Dilma sem o dom de Jó
Há um mar de incertezas sobre os rumos da política nacional desde que o povo saiu às ruas para reivindicar seus direitos. Entretanto, a tormenta que assombra Dilma Rousseff começou bem antes. A partir do momento em que foi ungida por Lula para disputar e assumir a presidência da República. Dilma passou a viver sob o espectro do fantasma de Lula. Por sua vez, o ex-presidente adotou a política do zigue-zague, ora intervindo violentamente nos assuntos do governo, ora colocando a mão pesada nos rumos do PT, momento que teve seu ápice quando bancou unilateralmente a candidatura de Fernando Haddad à Prefeitura de São Paulo.
Envolta numa montanha de problemas, a presidente se dividia entre imprimir uma marca própria a seu governo, afastando aos poucos a sombra do criador, sem que suas atitudes significassem a rebeldia do discípulo ingrato. Uma obra de engenharia política complicada demais para um país minado de demandas, andando em círculos sob os olhares atentos de uma imprensa sempre ávida por divulgar eventuais desencontros entre o guia e a aprendiz ou colocar algumas lentes de aumento numa reles fofoca. Lula e Dilma são profetas com larga quilometragem política, sabedores que a dobradinha os tornaria poderosos no cenário nacional. Como diziam Leandro e Leonardo, e assim foram vivendo esse amor doentio, entre tapas e beijos. Nos jograis criados pelo marqueteiro João Santana para a propaganda eleitoral gratuita, ainda no começo deste ano, a dupla se mostrava bastante afinada.

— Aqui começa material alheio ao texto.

(** Where two keys hold one array, a [push] under one is seen under the
    other, and the methods on values say otherwise. *)
Example shared_array_seen_twice :
  graph_of <$> addEdge_ref "a" "c" true Demo.shared_heap =
    Some {| adjacencyList := [("a", ["c"]); ("b", ["c"]); ("c", [])] |} ∧
  addEdge "a" "c" true (graph_of Demo.shared_heap) =
    Some {| adjacencyList := [("a", ["c"]); ("b", []); ("c", [])] |}.
Proof. by vm_compute. Qed.

(** * The order of discovery *)

Section Discovery.
Context {ident : Type} `{EqDecision ident}.
Implicit Types (g : Graph ident) (u v w x start : ident).

Lemma preorder_discovered g :
  (∀ seen v out, preorder g seen v out → discovered g v out) ∧
  (∀ seen ns out, preorder_each g seen ns out →
     ∀ k x, out !! k = Some x →
       x ∈ ns ∨ ∃ j u, j < k ∧ out !! j = Some u ∧ edge g u x).
Proof.
  apply preorder_mutual.
  - intros seen v out _ IH [|k] x Hk; simplify_eq/=; [by left|]. right.
    destruct (IH k x Hk) as [Hx|(j & u & Hj & Hu & He)].
    + exists 0, v. split_and!; [lia|done..].
    + exists (S j), u. split_and!; [lia|done..].
  - intros seen k x Hk. by rewrite lookup_nil in Hk.
  - intros seen n ns out _ _ IH k x Hk.
    destruct (IH k x Hk) as [Hx|?]; [left; set_solver|by right].
  - intros seen n ns out1 out2 _ _ IH1 _ IH2 k x Hk.
    apply lookup_app_Some in Hk as [Hk|[Hlen Hk]].
    + destruct (IH1 k x Hk) as [[_ ->]|(j & u & Hj & Hu & He)]; [left; left|].
      right. exists j, u. split_and!; [done| |done].
      by apply lookup_app_l_Some.
    + destruct (IH2 _ x Hk) as [Hx|(j & u & Hj & Hu & He)]; [left; by right|].
      right. exists (length out1 + j), u. split_and!; [lia| |done].
      rewrite lookup_app_r by lia. rewrite <-Hu. f_equal. lia.
Qed.
(** X21. The ranking of a batch, for files and a job description that
    are there: the table holds the rows of the files in descending order
    of ATS score, first those of the files whose text does not start with
    "Error", each of 3 points or more, then the zero rows of the files
    whose text starts with "Error". No file of the first block is one
    that could not be read: the unreadable files are all in the last
    block, with the readable files whose text happens to start with
    "Error". *)
Theorem batch_ranking_order (uploaded_files : list upload)
    (job_description custom_skills_input : string) :
  uploaded_files ≠ [] → job_description ≠ EmptyString →
  ∃ good bad : list upload,
    good ++ bad ≡ₚ uploaded_files
    ∧ batch_ranking uploaded_files job_description custom_skills_input
      = Some (batch_row job_description custom_skills_input <$> (good ++ bad))
    ∧ StronglySorted ranks_before
        (batch_row job_description custom_skills_input <$> (good ++ bad))
    ∧ Forall (λ f,
                ¬ could_not_be_read (content f)
                ∧ Py.startswith (extract_text_from_pdf (content f)) "Error"
                  = false
                ∧ 3 <= ats_score
                         (batch_row job_description custom_skills_input f))
             good
    ∧ Forall (λ f,
                Py.startswith (extract_text_from_pdf (content f)) "Error"
                = true
                ∧ batch_row job_description custom_skills_input f
                  = zero_row f)
             bad.
Proof.
  intros Hf Hj. unfold batch_ranking.
  destruct uploaded_files as [|f fs] eqn:Eu; [done|].
  destruct job_description as [|c jd] eqn:Ej; [done|].
  rewrite <- Eu, <- Ej. clear Eu Ej Hf Hj.
  rewrite ranking_data_rows.
  destruct (sorted_rows_of_files
              (batch_row job_description custom_skills_input) uploaded_files)
    as (sorted_files & HP & E).
  assert (StronglySorted ranks_before
            (batch_row job_description custom_skills_input <$> sorted_files))
    as HS.
  { rewrite <- E.
    apply (@Sorted_StronglySorted _ ranks_before ranks_before_trans).
    apply (@Sorted_merge_sort _ ranks_before _ ranks_before_total). }
  destruct (errors_last _ _ sorted_files HS) as (good & bad & -> & Hg & Hb).
  exists good, bad. split; [done|]. split; [by rewrite E|]. split; [done|].
  split.
  - eapply Forall_impl; [exact Hg|]. cbn. intros file Hok. split_and!.
    + intros H%unread_is_error. congruence.
    + done.
    + unfold batch_row.
      match goal with |- context [rank_file ?cs ?js file] =>
        by destruct (rank_file_readable cs js file Hok) as ((? & _) & _) end.
  - eapply Forall_impl; [exact Hb|]. cbn. intros file Hfail.
    split; [done|]. by apply rank_file_failed.
Qed.

Lemma batch_ranking_order_witness :
  [Upload "x.pdf" (Pages []);
   Upload "y.pdf" (Pages [Some "Senior Python developer"; None])] ≠ []
  ∧ "Looking for a data analyst with SQL" ≠ EmptyString
  ∧ ∃ good bad : list upload,
      good ++ bad
        ≡ₚ [Upload "x.pdf" (Pages []);
            Upload "y.pdf" (Pages [Some "Senior Python developer"; None])]
      ∧ batch_ranking
          [Upload "x.pdf" (Pages []);
           Upload "y.pdf" (Pages [Some "Senior Python developer"; None])]
          "Looking for a data analyst with SQL" "Python, SQL"
        = Some (batch_row "Looking for a data analyst with SQL" "Python, SQL"
                  <$> (good ++ bad))
      ∧ StronglySorted ranks_before
          (batch_row "Looking for a data analyst with SQL" "Python, SQL"
             <$> (good ++ bad))
      ∧ Forall (λ f,
                  ¬ could_not_be_read (content f)
                  ∧ Py.startswith (extract_text_from_pdf (content f)) "Error"
                    = false
                  ∧ 3 <= ats_score
                           (batch_row "Looking for a data analyst with SQL"
                              "Python, SQL" f))
               good
      ∧ Forall (λ f,
                  Py.startswith (extract_text_from_pdf (content f)) "Error"
                  = true
                  ∧ batch_row "Looking for a data analyst with SQL"
                      "Python, SQL" f
                    = zero_row f)
               bad.
Proof.
  split; [discriminate|]. split; [discriminate|].
  apply batch_ranking_order; discriminate.
Defined.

Para suportar a pressão, a presidente precisaria ter a paciência do Papa Francisco, tal qual aquele personagem do Velho Testamento, vítima de uma aposta entre Deus e o Diabo. Com resignação e tolerância extrema, Jó aguentou firme a todas as provações. Ao final, foi recompensado por Deus que lhe devolveu tudo o que tinha perdido. Depois de ver brotar nas ruas o movimento intitulado “Volta Lula”, Dilma perdeu os fiapos da sua paciência de Jó na entrevista publicada na Folha de São Paulo, do domingo 28 de julho. Com febre e faringite, tomando antibiótico, corticóide e remédio para a febre, a presidente foi fustigada no âmago pela jornalista Mônica Bérgamo durante quase três horas. Sobre a possível volta do ex-presidente Lula, o fantasma que assombra e enfraquece o seu governo, Dilma respondeu em tom irônico e irado: “querida, Lula não vai voltar, porque ele não foi”. A resposta virou manchete de capa da Folha e recolocou a sucessão presidencial na ordem do dia, enquanto arrefeciam os efeitos da calorosa visita do Papa Francisco.
Num momento em que a economia apresenta sinais de fraqueza, o mercado e as forças políticas lançam os olhares à sucessão cada vez mais próxima. Há alguns meses, Dilma voava em céu de brigadeiro com robustos índices de popularidade que foram derrubados pelas manifestações de rua. Hoje, os mais afoitos vaticinam que a eleição está perdida. Daí o clamor pela volta de Lula. Nem tanto ao céu e nem tanto ao inferno. O país vive um momento de purificação em que a queda de um governante necessariamente não significa a ascensão do opositor. Além da verdasca pergunta feita por Mônica Bérgamo, há outra bem mais inquiridora ainda sem resposta. Na próxima eleição presidencial, como se comportarão as gigantescas multidões que tingiram as ruas do país com as cores do descontentamento? O voto será uma arma para descarregar revolta contra a péssima qualidade dos serviços públicos? A nova forma de fazer política abalará as velhas estruturas partidárias e eleitoreiras que levaram o país a mergulhar no vazio da representação democrática? Até outubro de 2014 é preciso encontrar uma fórmula para derrubar esse velho testamento, enquanto os novos mandamentos vão sendo escritos nas tábuas da mudança.